Reaction engineering analysis of the autotrophic energy metabolism of Clostridium aceticum

Acetogenesis with CO₂:H₂ or CO via the reductive acetyl-CoA pathway does not provide any net ATP formation in homoacetogenic bacteria. Autotrophic energy conservation is coupled to the generation of chemiosmotic H⁺ or Na⁺ gradients across the cytoplasm membrane using either a ferredoxin:NAD⁺ oxidoreductase (Rnf), a ferredoxin:H⁺ oxidoreductase (Ech) or substrate-level phosphorylation via cytochromes. The first isolated acetogenic bacterium Clostridium aceticum shows both cytochromes and Rnf complex, putting it into an outstanding position. Autotrophic batch processes with continuous gas supply were performed in fully controlled stirred-tank bioreactors to elucidate energy metabolism of C. aceticum.
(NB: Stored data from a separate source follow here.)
Definition RemoveLiquidity (pool : Pool) (externalAssetCoin nativeAssetCoin : Coin) (lp : LiquidityProvider)
    (lpUnitsLeft poolOriginalEB poolOriginalNB : Z) : CM unit :=
  do! lpAddr <- mlift (AccAddressFromBech32 (LiquidityProviderAddress lp));
  do! sendCoins <- mlift (NewCoins []);
  do! sendCoins <- mlift (if Coin_positive externalAssetCoin
                          then Coins_Add sendCoins [externalAssetCoin] else Ok sendCoins);
  do! sendCoins <- mlift (if Coin_positive nativeAssetCoin
                          then Coins_Add sendCoins [nativeAssetCoin] else Ok sendCoins);
  run! mfail_if ((poolOriginalEB <=? Coin_Amount externalAssetCoin)
                 || (poolOriginalNB <=? Coin_Amount nativeAssetCoin)) ErrPoolTooShallow;
  run! mwrap ErrUnableToSetPool (SetPool pool);
  run! (if bool_decide (sendCoins = []) then mret tt
        else run! mfor sendCoins (fun coin =>
               do! has <- kHasBalance GetCLPModuleAddress coin;
               mfail_if (negb has) ErrNotEnoughLiquidity);
             on_bank (SendCoinsFromModuleToAccount ModuleName lpAddr sendCoins));
  if lpUnitsLeft =? 0
  then do! asset <- mlift (deref (LP_Asset lp));
       DestroyLiquidityProvider (Symbol asset) (LiquidityProviderAddress lp)
  else SetLiquidityProvider (mkLiquidityProvider (LP_Asset lp) lpUnitsLeft (LiquidityProviderAddress lp)).

Definition InitiateSwap (sentCoin : Coin) (swapper : string) : CM unit :=
  do! has <- kHasBalance swapper sentCoin;
  run! mfail_if (negb has) ErrBalanceNotAvailable;
  do! coins <- mlift (NewCoins [sentCoin]);
  on_bank (SendCoinsFromAccountToModule swapper ModuleName coins).

Definition FinalizeSwap (sentAmount : string) (finalPool : Pool) (msg : MsgSwap) : CM unit :=
  run! mwrap ErrUnableToSetPool (SetPool finalPool);
  do! sentAmountInt <- ParseToInt sentAmount;
  do! addr <- mlift (AccAddressFromBech32 (Swap_Signer msg));
  do! received <- mlift (deref (ReceivedAsset msg));
  do! sentCoin <- mlift (NewCoin (Symbol received) sentAmountInt);
  do! coins <- mlift (NewCoins [sentCoin]);
  on_bank (SendCoinsFromModuleToAccount ModuleName addr coins).

(** ** genesis.go *)

Definition InitGenesis (data : GenesisState) : CM unit :=
  run! SetParams (Gen_Params data);
  run! (if bool_decide (AddressWhitelist data = []) then mpanic else mret tt);
  do! wl <- mlift (rmap (fun entry => panicOnErr (AccAddressFromBech32 entry)) (AddressWhitelist data));
  run! SetClpWhiteList wl;
  run! SetClpWhiteList wl;
  run! mfor (PoolList data) (fun pool =>
    do! pool <- mlift (deref pool);
    do! r <- mtry (SetPool pool);
    match r with inl _ => mret tt | inr _ => mpanic end);
  mfor (LiquidityProviders data) (fun lp => do! lp <- mlift (deref lp); SetLiquidityProvider lp).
Varying the initial Na⁺ concentration in the medium showed sodium-dependent growth of C. aceticum with a growth optimum between 60 and 90 mM Na⁺. The addition of the Na⁺-selective ionophore ETH2120 or the protonophore CCCP or the H⁺/cation-antiporter monensin revealed that an H⁺ gradient is used as primary energy conservation mechanism, which strengthens the exceptional position of C. aceticum as acetogenic bacterium showing an H⁺-dependent energy conservation mechanism as well as Na⁺-dependent growth.